2015 was topsy-turvy weatherwise
Wednesday’s daily record rainfall capped a year of wild swings in what fell from the sky – and for several months what didn’t – in the Charlotte region.
In the end, despite a summerlong drought, the region saw about 8 inches more rain than normal through Dec. 30, including a record-setting November.
The 49.31 inches that fell at Charlotte Douglas International Airport over the year might seem like a lot given the normal 30-year average of 41.53 inches.
But this year’s total came nowhere close to the record 68.44 inches that fell in 1884, said Neil Dixon, a meteorologist with the National Weather Service in Greer, S.C.
This year’s overall rainfall would have been much higher if not for the summer dry spell.
Rainfall was near normal through April before parched conditions took over, said Harry Gerapetritis, another meteorologist at the NWS office.
By late July, Duke Energy asked everyone who uses water from area lakes for irrigation to voluntarily limit watering to Tuesdays and Saturdays. Residents from Charlotte to Winston-Salem had already been asked to voluntarily conserve water, including limiting car washing and watering grass.
Duke Energy, which manages the 11 lakes in the Catawba-Wateree River Basin under federal license, also increased surveillance of its public boating access areas. Some boat ramps were closed because of lower lake levels.
By Sept. 21, the region “bottomed out at about 7 inches below normal,” Gerapetritis said.
It took until Oct. 1 for the spigots to “really turn on,” he said, and rainfall was finally back to normal by Nov. 7 and 8, he said.

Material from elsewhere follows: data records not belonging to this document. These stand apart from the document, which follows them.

(* ===== verification/PyInt.v ===== *)
(** * PyInt: Python's [int(str)], the [coerce=int] of the year and book fields

    [SelectField(coerce=int)] (src/app.py, lines 39, 46, 47 and 55) turns
    the submitted text into an integer with Python's built-in [int].  For a
    [str] argument CPython runs [PyLong_FromUnicodeObject]
    (Objects/longobject.c): [_PyUnicode_TransformDecimalAndSpaceToASCII]
    maps the string to ASCII, then [PyLong_FromString] parses it in base
    10 and the caller checks the whole buffer was consumed.  This file
    models those three steps over Latin-1 strings (see PyStr), including
    the limit of 4300 digits that CPython 3.11+ puts on decimal
    conversions ([sys.int_info.default_max_str_digits]). *)

From S2P Require Import Prelude PyStr.
From Stdlib Require Import DecimalString DecimalPos DecimalN DecimalZ.


(** The two ways [int(s)] raises [ValueError]. *)
Inductive int_error :=
| InvalidLiteral                    (* "invalid literal for int() with base 10" *)
| ExceedsDigitLimit (ndigits : nat). (* "Exceeds the limit (4300 digits) ..." *)

#[export] Instance int_error_eq_dec : EqDecision int_error.
Proof. solve_decision. Defined.

(** [sys.int_info.default_max_str_digits]. *)
Definition int_max_str_digits : nat := 4300.

(** [_PyUnicode_TransformDecimalAndSpaceToASCII]: an all-ASCII string is
    returned as it is; otherwise characters below U+007F are kept, Unicode
    whitespace becomes ' ', and the first other character becomes '?' and
    ends the string (no character of U+0080..U+00FF is a decimal digit). *)
Fixpoint transform_chars (s : list ascii) : list ascii :=
  match s with
  | [] => []
  | c :: s' =>
      if (code c <? 127)%N then c :: transform_chars s'
      else if is_space c then " "%char :: transform_chars s'
      else ["?"%char]
  end.

Definition transform_decimal_and_space (s : list ascii) : list ascii :=
  if forallb (fun c => (code c <? 128)%N) s then s else transform_chars s.

(** The C string [PyLong_FromString] sees: the buffer up to its first NUL. *)
Fixpoint c_string (s : list ascii) : list ascii :=
  match s with
  | [] => []
  | c :: s' => if (code c =? 0)%N then [] else c :: c_string s'
  end.

Fixpoint skip_c_spaces (s : list ascii) : list ascii :=
  match s with
  | c :: s' => if c_isspace c then skip_c_spaces s' else s
  | [] => []
  end.

(** The scanning loop of [PyLong_FromString]: collect the digits, allow
    single underscores between them; a second underscore in a row, or an
    underscore before the first non-digit ([prev == '_'] at loop exit), is
    an error.  Returns the digit values and the unscanned rest. *)
Fixpoint scan_digits (prev : ascii) (s : list ascii) : option (list Z * list ascii) :=
  match s with
  | c :: s' =>
      if is_decimal c then
        match scan_digits c s' with
        | Some (ds, r) => Some (digit_value c :: ds, r)
        | None => None
        end
      else if (c =? "_")%char then
        if (prev =? "_")%char then None else scan_digits c s'
      else if (prev =? "_")%char then None else Some ([], s)
  | [] => if (prev =? "_")%char then None else Some ([], [])
  end.

(** The value of a digit sequence, most significant first. *)
Definition horner (acc : Z) (ds : list Z) : Z :=
  fold_left (fun a d => 10 * a + d)%Z ds acc.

The rain kicked in as the weather pattern known as El Niño strengthened, Krentz said. El Niño is marked by a prolonged warming of the Pacific Ocean that leads to wetter winters in the Southeast.
From then on, the rain never seemed to stop.
November experienced a record 10.04 inches, well above the previous mark of 8.17 inches set in 1948, Dixon said.
And December was only a bit less wet.
Through Dec. 30, the month ranked third all time for rainfall in December with 8.53 inches at the airport, NWS meteorologist Danny Gant said.
That included a daily record for Dec. 30 when 2.03 inches of rain fell Wednesday at Charlotte Douglas. The deluge caused 61 flash floods in the Charlotte area.
“It smashed the record,” Gant said, as the previous mark for Dec. 30 was set in 2007, when 1.2 inches of rain fell.
The all-time record for December was set in 1931, when 11.24 inches fell, the meteorologist said. December 1927 ranks second at 9.52 inches, he said.
While 2015’s topsy-turvy weather might have seemed out of whack, it wasn’t, Krentz said. “We’ve seen this happen before.”
As for 2016, the National Weather Service’s Climate Prediction Center forecasts weather three months out. The center predicts normal temperatures for the Carolinas in January, February and March and a 40-percent chance of above-normal rainfall, Krentz said.